Remarks at the 22nd Annual Regional and Community Bankers Conference
October 12th, 2023
Federal Reserve Bank of Boston
Federal Reserve Bank of Boston’s 22nd Annual Regional & Community Bankers Conference
Takeaways from Boston Fed President Susan M. Collins’ October 12, 2023 Remarks
Collins knows inflation is still taking a toll across New England, but inflation is moderating.
In her travels around New England, Collins has spoken with residents and business owners who are continuing to struggle with higher prices. But she sees the Fed making progress in its efforts to lower inflation, as some signs are emerging that demand and supply are realigning.
Despite some favorable indicators, Collins says it’s too soon to be confident that inflation is on a sustained trajectory back to the Fed’s 2 percent target.
Collins says much of the recent moderation in the core inflation measure is due to declines in core goods inflation, which can be traced to improvements in supply chain conditions. But she adds that firms’ incentives to pass on these costs savings may be short-lived unless demand slows. Meanwhile, core services inflation remains elevated.

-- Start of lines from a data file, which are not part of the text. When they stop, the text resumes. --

Lemma saved_report_to_satyr_witness :
  ∃ pre t post fs th0,
    example_ureport !! "stacktrace" = Some (PList (pre ++ t :: post)) ∧
    Forall (λ x, is_crash_thread x = Ok false) pre ∧
    is_crash_thread t = Ok true ∧
    py_getitem t "frames" = Ok (PList fs) ∧
    {| gt_number := 1;
       gt_frames :=
         [{| gf_address := 10; gf_library_name := "/lib/libc.so";
             gf_number := 10; gf_function_name := "malloc";
             gf_source_file := None; gf_source_line := None |};
          {| gf_address := 20; gf_library_name := "/usr/bin/app";
             gf_number := 20; gf_function_name := "main";
             gf_source_file := None; gf_source_line := None |}] |}
    = (if normalize {| hashframes := 16; normalize := false;
                       skipsrc := false |}
       then @satyr_normalize (test_externals no_resolver) th0 else th0) ∧
    gt_number th0 = Z.of_nat (length pre) + 1 ∧
    length (gt_frames th0) = length fs ∧
    ∀ j f gf, fs !! j = Some f → gt_frames th0 !! j = Some gf →
              @satyr_frame_of (test_externals no_resolver) j f gf.
Proof.
  apply (@saved_report_to_satyr (test_externals no_resolver)
           {| hashframes := 16; normalize := false; skipsrc := false |}
           one_report_db saved_db 0%nat example_ureport true 1
           {| rp_errname := None; rp_backtraces := [] |}).
  - reflexivity.
  - reflexivity.
  - vm_compute. reflexivity.
  - vm_compute. reflexivity.
Defined.

Lemma find_packages_for_ssource_result_witness :
  let row := {| ss_symbol := None; ss_build_id := Some "abc123";
                ss_path := "/lib/libc.so"; ss_offset := 10; ss_hash := None;
                ss_source_path := None; ss_line_number := None;
                ss_retrace_fail_count := 0; ss_frames := [] |} in
  @find_packages_for_ssource (test_externals no_resolver) string nat nat
    (fun files => if bool_decide
                       (files = ["/usr/lib/debug/.build-id/ab/c123.debug";
                                 "/usr/lib/.build-id/ab/c123"])
                  then Some "glibc-debuginfo" else None)
    (fun path b a => if String.eqb path "/usr/lib/libc.so"
                     then Some "glibc" else None)
    (fun b => Some "glibc-src") (fun _ => 7%nat) (fun _ => 64%nat)
    (fun p => "/usr" +:+ p)
    {| hashframes := 16; normalize := false; skipsrc := false |} row
  = Ok (row, (Some "glibc-debuginfo", Some "glibc", Some "glibc-src")).
Proof.
  intros row.
  destruct (@find_packages_for_ssource_result (test_externals no_resolver)
              string nat nat
              (fun files =>
                 if bool_decide
                      (files = ["/usr/lib/debug/.build-id/ab/c123.debug";
                                "/usr/lib/.build-id/ab/c123"])
                 then Some "glibc-debuginfo" else None)
              (fun path b a => if String.eqb path "/usr/lib/libc.so"
                               then Some "glibc" else None)
              (fun b => Some "glibc-src") (fun _ => 7%nat) (fun _ => 64%nat)
              (fun p => "/usr" +:+ p)
              {| hashframes := 16; normalize := false; skipsrc := false |}
              row) as (_ & Hfound & _).
  destruct (Hfound ["/usr/lib/debug/.build-id/ab/c123.debug";
                    "/usr/lib/.build-id/ab/c123"] eq_refl) as [_ Hsome].
  destruct (Hsome "glibc-debuginfo" eq_refl) as [Hhit _].
  apply (Hhit ["/lib/libc.so"] "/usr/lib/libc.so"
              ["/lib/libc.so"; "/usr/lib/libc.so"] "glibc").
  - reflexivity.
  - repeat constructor.
  - reflexivity.
Defined.

Lemma cell_sym (a : pystr) (i j : nat) :
  cell a i (Z.of_nat j) = cell a j (Z.of_nat i).
Proof.
  destruct (cell a i (Z.of_nat j)) eqn:E1.
  - apply cell_range in E1. destruct E1 as (Hi & Hj & Hp & He).
    symmetry. apply cell_intro; try lia.
    now rewrite <- He.
  - destruct (cell a j (Z.of_nat i)) eqn:E2; [|reflexivity].
    apply cell_range in E2. destruct E2 as (Hj & Hi & Hp & He).
    rewrite <- E1. apply cell_intro; try lia.
    now rewrite <- He.
Qed.

(** The run ending in a cell is the run ending in its mirror cell. *)
Lemma run_length_sym (a : pystr) (i j : nat) :
  run_length a i (Z.of_nat j) = run_length a j (Z.of_nat i).
Proof.
  revert j. induction i as [|i IH]; intros j.
  - rewrite !run_length_step, cell_sym.
    destruct (cell a j (Z.of_nat 0)); [|reflexivity].
    destruct j as [|j]; [reflexivity|]. simpl prev_run.
    now rewrite run_length_outside by lia.
  - rewrite !run_length_step, cell_sym.
    destruct (cell a j (Z.of_nat (S i))); [|reflexivity].
    destruct j as [|j].
    + simpl prev_run. now rewrite run_length_outside by lia.
    + simpl prev_run.
      replace (Z.of_nat (S j) - 1) with (Z.of_nat j) by lia.
      replace (Z.of_nat (S i) - 1) with (Z.of_nat i) by lia.
      now rewrite IH.
Qed.

(** No run ending in row [i] is longer than the one on the diagonal. *)
Lemma run_length_diagonal (a : pystr) (i : nat) (j : Z) :
  run_length a i j <= run_length a i (Z.of_nat i).
Proof.
  revert j. induction i as [|i IH]; intros j.
  - rewrite !run_length_step. destruct (cell a 0 j) eqn:E.
    + apply cell_range in E. destruct E as (Hi & Hj & Hp & He).
      rewrite cell_intro by (try lia; assumption || reflexivity). simpl. lia.
    + destruct (cell a 0 (Z.of_nat 0)); simpl; lia.
  - rewrite !run_length_step. destruct (cell a (S i) j) eqn:E.
    + apply cell_range in E. destruct E as (Hi & Hj & Hp & He).
      rewrite cell_intro by (try lia; assumption || reflexivity).
      simpl prev_run.
      replace (Z.of_nat (S i) - 1) with (Z.of_nat i) by lia.
      specialize (IH (j - 1)). lia.
    + pose proof (run_length_nonneg a (S i) (Z.of_nat (S i))) as H.
      rewrite run_length_step in H. exact H.
Qed.

Lemma ascending_from_ge (lo : Z) (js : list Z) (x : Z) :
  ascending_from lo js -> In x js -> lo <= x.
Proof.
  revert lo. induction js as [|j js IH]; intros lo H Hin; [destruct Hin|].
  destruct H as [Hj Hrest]. destruct Hin as [<- | Hin]; [exact Hj|].
  specialize (IH _ Hrest Hin). lia.
Qed.

Lemma item_head (x : Z) (b : pystr) : item (x :: b) 0 = x.
Proof. reflexivity. Qed.

Lemma item_cons (x : Z) (b : pystr) (k : Z) :
  0 < k -> item (x :: b) k = item b (k - 1).
Proof.
  intros Hk. unfold item.
  replace (Z.to_nat k) with (S (Z.to_nat (k - 1))) by lia. reflexivity.
Qed.

Lemma len_cons (x : Z) (b : pystr) : len (x :: b) = 1 + len b.
Proof. unfold len. simpl List.length. lia. Qed.

(** [indices elt i0 b] lists the positions of [elt] in [b], counted from
    [i0], in increasing order. *)
Lemma indices_spec (elt : Z) (b : pystr) (i0 j : Z) :
  In j (indices elt i0 b)
  <-> i0 <= j < i0 + len b /\ item b (j - i0) = elt.
Proof.
  drop_unused.
  revert i0. induction b as [|x b IH]; intros i0.
  - simpl. unfold len. simpl. split; [tauto | lia].
  - simpl indices. rewrite in_app_iff, IH, len_cons.
    destruct (Z.eq_dec j i0) as [->|Hne].
    + rewrite Z.sub_diag, item_head.
      destruct (Z.eqb_spec x elt) as [->|Hx]; simpl.
      * split; [intros _; split; [unfold len; lia | reflexivity]|].
        intros _. now left; left.
      * split; [intros [[]|[H _]]; lia | intros [_ H]; contradiction].
    + split.
      * intros [H | [H1 H2]].
        -- destruct (x =? elt); simpl in H; [|tauto]. destruct H; [lia|tauto].
        -- split; [lia|]. rewrite item_cons by lia.
           now replace (j - i0 - 1) with (j - (i0 + 1)) by lia.
      * intros [H1 H2]. right. split; [lia|].
        rewrite item_cons in H2 by lia.
        now replace (j - i0 - 1) with (j - (i0 + 1)) in H2 by lia.
Qed.

Lemma indices_ascending (elt : Z) (b : pystr) (i0 : Z) :
  ascending_from i0 (indices elt i0 b).
Proof.
  revert i0. induction b as [|x b IH]; intros i0; [exact I|].
  simpl indices.
  assert (Hup : forall lo js, ascending_from (lo + 1) js ->
                              ascending_from lo js).
  { intros lo js. destruct js as [|j js]; [trivial|].
    simpl. intros [H1 H2]. split; [lia | exact H2]. }
  destruct (x =? elt); simpl.
  - split; [lia | apply IH].
  - apply Hup, IH.
Qed.

Lemma b2j_popular (b : pystr) (elt : Z) :
  b2j b elt = if popular b elt then [] else indices elt 0 b.
Proof. reflexivity. Qed.

(** The positions the scan of row [i] goes through are the cells of the
    row. *)
Lemma row_cells (a : pystr) (i : nat) (j : Z) :
  Z.of_nat i < len a ->
  In j (b2j a (item a (Z.of_nat i))) <-> cell a i j = true.
Proof.
  intros Hi. rewrite b2j_popular.
  destruct (popular a (item a (Z.of_nat i))) eqn:Ep.
  - split; [intros [] | intros H; apply cell_range in H].
    destruct H as (_ & _ & Hp & _). congruence.
  - rewrite indices_spec, Z.sub_0_r. split.
    + intros [Hj He]. apply cell_intro; try lia. exact Ep.
    + intros H. apply cell_range in H. destruct H as (_ & Hj & _ & He).
      split; [lia | now symmetry].
Qed.

Lemma row_ascending (a : pystr) (i : nat) :
  ascending_from 0 (b2j a (item a (Z.of_nat i))).
Proof.
  rewrite b2j_popular. destruct (popular a _); [exact I|].
  apply indices_ascending.
Qed.

(** One row of the scan of a string against itself: the best block stays
    on the diagonal.  A longer run can only be met in the column of the row
    itself: to the left of it the run is the mirror of one met in an earlier
    row, to the right of it the run is no longer than the diagonal one, met
    before. *)
Lemma scan_row_diag (a : pystr) (i : nat) (j2len : gmap Z Z) (js : list Z)
    (lo : Z) (best : Match) (newj2len : gmap Z Z) :
  (forall j, default 0 (j2len !! j) = prev_run a i j) ->
  (forall j, In j js -> cell a i j = true) ->
  ascending_from lo js ->
  m_a best = m_b best ->
  (forall i' j, (i' < i)%nat -> run_length a i' j <= m_size best) ->
  (~ In (Z.of_nat i) js -> run_length a i (Z.of_nat i) <= m_size best) ->
  let out := fst (scan_row (Z.of_nat i) 0 (len a) j2len js best newj2len) in
  m_a out = m_b out
  /\ m_size best <= m_size out
  /\ run_length a i (Z.of_nat i) <= m_size out.
Proof.
  intros Hprev. revert lo best newj2len.
  induction js as [|j js IH]; intros lo best newj2len Hcells Hasc Hd Hg Hi.
  - simpl. split; [exact Hd|]. split; [lia | now apply Hi].
  - destruct Hasc as [Hlo Hasc].
    assert (Hc : cell a i j = true) by (apply Hcells; now left).
    pose proof (cell_range _ _ _ Hc) as (Hin & Hj & _ & _).
    assert (Hk : default 0 (j2len !! (j - 1)) + 1 = run_length a i j).
    { rewrite run_length_step, Hc, Hprev. lia. }
    simpl scan_row.
    destruct (Z.ltb_spec j 0) as [?|_]; [lia|].
    destruct (j >=? len a) eqn:Ehi; [lia|].
    rewrite Hk.
    assert (Hrest : forall x, In x js -> j < x).
    { intros x Hx. pose proof (ascending_from_ge _ _ _ Hasc Hx). lia. }
    set (k := run_length a i j) in *.
    set (best' := if k >? m_size best
                  then mkMatch (Z.of_nat i - k + 1) (j - k + 1) k
                  else best).
    assert (Hsize : m_size best <= m_size best').
    { unfold best'. destruct (Z.gtb_spec k (m_size best)); simpl; lia. }
    assert (Hdiag : m_a best' = m_b best').
    { unfold best'. destruct (Z.gtb_spec k (m_size best)) as [Hgt|_];
        [|exact Hd].
      simpl. assert (j = Z.of_nat i); [|lia].
      destruct (Z.lt_trichotomy j (Z.of_nat i)) as [Hlt | [Heq | Hgt']];
        [|exact Heq|].
      - exfalso. unfold k in Hgt.
        replace j with (Z.of_nat (Z.to_nat j)) in Hgt by lia.
        rewrite run_length_sym in Hgt.
        pose proof (Hg (Z.to_nat j) (Z.of_nat i) ltac:(lia)). lia.
      - exfalso.
        assert (Hni : ~ In (Z.of_nat i) (j :: js)).
        { intros [E | Hx]; [lia|]. apply Hrest in Hx. lia. }
        pose proof (Hi Hni). pose proof (run_length_diagonal a i j).
        unfold k in Hgt. lia. }
    assert (Hdone : ~ In (Z.of_nat i) js ->
                    run_length a i (Z.of_nat i) <= m_size best').
    { intros Hni. destruct (Z.eq_dec j (Z.of_nat i)) as [E|Hne].
      - unfold best'. rewrite <- E. fold k.
        destruct (Z.gtb_spec k (m_size best)); simpl; lia.
      - assert (Hni' : ~ In (Z.of_nat i) (j :: js))
          by (intros [E | Hx]; [congruence | contradiction]).
        pose proof (Hi Hni'). lia. }
    destruct (IH (j + 1) best' (<[j:=k]> newj2len)) as (H1 & H2 & H3).
    + intros x Hx. apply Hcells. now right.
    + exact Hasc.
    + exact Hdiag.
    + intros i' x Hi'. pose proof (Hg i' x Hi'). lia.
    + exact Hdone.
    + cbv zeta. split; [exact H1|]. split; [lia | exact H3].
Qed.

(** The dictionary a row leaves: an entry for each position gone through,
    one more than the entry of the row before at the position before. *)
Lemma scan_row_map (i bhi : Z) (j2len : gmap Z Z) (js : list Z)
    (best : Match) (newj2len : gmap Z Z) (x : Z) :
  (forall j, In j js -> 0 <= j < bhi) ->
  snd (scan_row i 0 bhi j2len js best newj2len) !! x
  = if in_dec Z.eq_dec x js
    then Some (default 0 (j2len !! (x - 1)) + 1)
    else newj2len !! x.
Proof.
  revert best newj2len. induction js as [|j js IH]; intros best newj2len Hr;
    [reflexivity|].
  assert (Hj : 0 <= j < bhi) by (apply Hr; now left).
  simpl scan_row.
  destruct (Z.ltb_spec j 0) as [?|_]; [lia|].
  destruct (j >=? bhi) eqn:Ehi; [lia|].
  rewrite IH by (intros y Hy; apply Hr; now right).
  destruct (in_dec Z.eq_dec x js) as [Hin|Hnin];
    destruct (in_dec Z.eq_dec x (j :: js)) as [Hin'|Hnin']; try reflexivity.
  - exfalso. apply Hnin'. now right.
  - destruct Hin' as [->|Hin']; [|contradiction].
    now rewrite lookup_insert_eq.
  - rewrite lookup_insert_ne; [reflexivity|].
    intros ->. apply Hnin'. now left.
Qed.

Lemma row_exact (a : pystr) (i : nat) (j2len : gmap Z Z) (best : Match)
    (x : Z) :
  Z.of_nat i < len a ->
  (forall j, default 0 (j2len !! j) = prev_run a i j) ->
  default 0 (snd (scan_row (Z.of_nat i) 0 (len a) j2len
                    (b2j a (item a (Z.of_nat i))) best ∅) !! x)
  = run_length a i x.
Proof.
  intros Hi Hprev. rewrite scan_row_map.
  - rewrite run_length_step.
    destruct (in_dec Z.eq_dec x (b2j a (item a (Z.of_nat i)))) as [Hin|Hnin].
    + apply (row_cells a i x Hi) in Hin. rewrite Hin, Hprev. simpl. lia.
    + rewrite lookup_empty. simpl.
      destruct (cell a i x) eqn:E; [|reflexivity].
      exfalso. apply Hnin. now apply (row_cells a i x Hi).
  - intros j Hj. apply (row_cells a i j Hi) in Hj.
    apply cell_range in Hj. lia.
Qed.

(** The scan of a string against itself ends with a block on the
    diagonal. *)
Lemma scan_rows_diag (a : pystr) (n i : nat) (j2len : gmap Z Z)
    (best : Match) :
  (Z.of_nat i + Z.of_nat n <= len a) ->
  (forall j, default 0 (j2len !! j) = prev_run a i j) ->
  m_a best = m_b best ->
  0 <= m_size best ->
  (forall i' j, (i' < i)%nat -> run_length a i' j <= m_size best) ->
  let out := scan_rows a a 0 (len a) n (Z.of_nat i) j2len best in
  m_a out = m_b out.
Proof.
  revert i j2len best.
  induction n as [|n IH]; intros i j2len best Hn Hprev Hd H0 Hg; [exact Hd|].
  simpl scan_rows.
  assert (Hi : Z.of_nat i < len a) by lia.
  pose proof (scan_row_diag a i j2len (b2j a (item a (Z.of_nat i))) 0 best ∅
                Hprev (fun j H => proj1 (row_cells a i j Hi) H)
                (row_ascending a i) Hd Hg) as Hrow.
  pose proof (fun x => row_exact a i j2len best x Hi Hprev) as Hmap.
  destruct (scan_row (Z.of_nat i) 0 (len a) j2len
              (b2j a (item a (Z.of_nat i))) best ∅) as [best1 new1].
  simpl in Hrow, Hmap.
  destruct Hrow as (Hd1 & Hs1 & Hi1).
  { intros Hni. rewrite run_length_step.
    destruct (cell a i (Z.of_nat i)) eqn:E; [|exact H0].
    exfalso. apply Hni. now apply (row_cells a i _ Hi). }
  replace (Z.of_nat i + 1) with (Z.of_nat (S i)) by lia.
  apply IH; [lia | exact Hmap | exact Hd1 | lia |].
  intros i' j Hi'. destruct (Nat.eq_dec i' i) as [->|Hne].
  - pose proof (run_length_diagonal a i j). lia.
  - pose proof (Hg i' j ltac:(lia)). lia.
Qed.

Lemma extend_left_diag (a : pystr) (fuel : nat) (k : Z) :
  extend_left a a 0 0 fuel (mkMatch (Z.of_nat fuel) (Z.of_nat fuel) k)
  = mkMatch 0 0 (k + Z.of_nat fuel).
Proof.
  revert k. induction fuel as [|fuel IH]; intros k.
  - simpl. now rewrite Z.add_0_r.
  - cbn [extend_left m_a m_b m_size].
    destruct (Z.gtb_spec (Z.of_nat (S fuel)) 0) as [_|?]; [|lia].
    rewrite Z.eqb_refl. cbn [andb].
    replace (Z.of_nat (S fuel) - 1) with (Z.of_nat fuel) by lia.
    rewrite IH. f_equal. lia.
Qed.

Lemma extend_right_diag (a : pystr) (n : Z) (fuel : nat) (s : Z) :
  s + Z.of_nat fuel = n ->
  extend_right a a n n fuel (mkMatch 0 0 s) = mkMatch 0 0 n.
Proof.
  revert s. induction fuel as [|fuel IH]; intros s Hs.
  - simpl. f_equal. lia.
  - cbn [extend_right m_a m_b m_size]. rewrite Z.add_0_l.
    destruct (Z.ltb_spec s n) as [_|?]; [|lia].
    rewrite Z.eqb_refl. cbn [andb]. apply IH. lia.
Qed.

(** The longest block of a string against itself is the whole string. *)
Lemma find_longest_match_self (a : pystr) :
  find_longest_match a a 0 (len a) 0 (len a) = mkMatch 0 0 (len a).
Proof.
  assert (Hlen : 0 <= len a) by (unfold len; lia).
  unfold find_longest_match.
  assert (Hdiag : m_a (scan_rows a a 0 (len a) (Z.to_nat (len a - 0)) 0 ∅
                         (mkMatch 0 0 0))
                  = m_b (scan_rows a a 0 (len a) (Z.to_nat (len a - 0)) 0 ∅
                           (mkMatch 0 0 0))).
  { apply (scan_rows_diag a (Z.to_nat (len a - 0)) 0 ∅ (mkMatch 0 0 0)).
    - lia.
    - intros j. now rewrite lookup_empty.
    - reflexivity.
    - simpl. lia.
    - intros i' j Hi'. lia. }
  assert (Hin : block_in 0 (0 + Z.of_nat (Z.to_nat (len a - 0))) 0 (len a)
                  (scan_rows a a 0 (len a) (Z.to_nat (len a - 0)) 0 ∅
                     (mkMatch 0 0 0))).
  { apply scan_rows_ok.
    - lia.
    - intros j x Hx. now rewrite lookup_empty in Hx.
    - unfold block_in. simpl. lia. }
  destruct (scan_rows a a 0 (len a) (Z.to_nat (len a - 0)) 0 ∅
              (mkMatch 0 0 0)) as [d d' k].
  simpl in Hdiag. subst d'. unfold block_in in Hin. simpl in Hin.
  destruct Hin as (Hd0 & Hdk & _ & _ & Hk).
  assert (Hl : extend_left a a 0 0 (Z.to_nat d) (mkMatch d d k)
               = mkMatch 0 0 (k + d)).
  { pose proof (extend_left_diag a (Z.to_nat d) k) as H.
    now rewrite Z2Nat.id in H by lia. }
  cbn [m_a m_b m_size]. rewrite Z.sub_0_r, !Hl. cbn [m_a m_size].
  apply extend_right_diag. lia.
Qed.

- The recovery from the pandemic has been unusual, and Collins says that in this highly uncertain environment, policymaking requires patience.
Collins says that policymakers need time to draw conclusions about the data and allow special factors that have been supporting near term activity to play out. She adds it’s unlikely we’ve yet seen the full effects of the Fed’s actions to date, so patience is critical as policymakers weigh the risk of inflation remaining persistently high against the risk of activity slowing more than expected.
- Recent increases in long-term interest rates reinforce Collins’ view that we’re very near or perhaps at the peak of the current tightening cycle.
Collins noted the 10-year Treasury yield has moved up since mid-September, and that increase has been accompanied by higher corporate bond yields and mortgage rates. Collins says the rise in these rates implies some tightening of financial conditions, which if persistent could reduce the need for further monetary policy tightening. It also reinforces her view that we are very near or perhaps at the peak of this tightening cycle.
- Collins’ travels around New England have given her insight into its strengths and challenges and shown her again how important community banks are to regional economic health.
Shared concerns include childcare, housing, and infrastructure. At the same time, the region benefits from its collective brainpower, a diverse and skilled workforce, and relatively high job opportunity. Collins says the region’s banking industry plays an essential role everywhere, serving communities of all sizes and providing households and businesses with the funding they need for economic health and growth.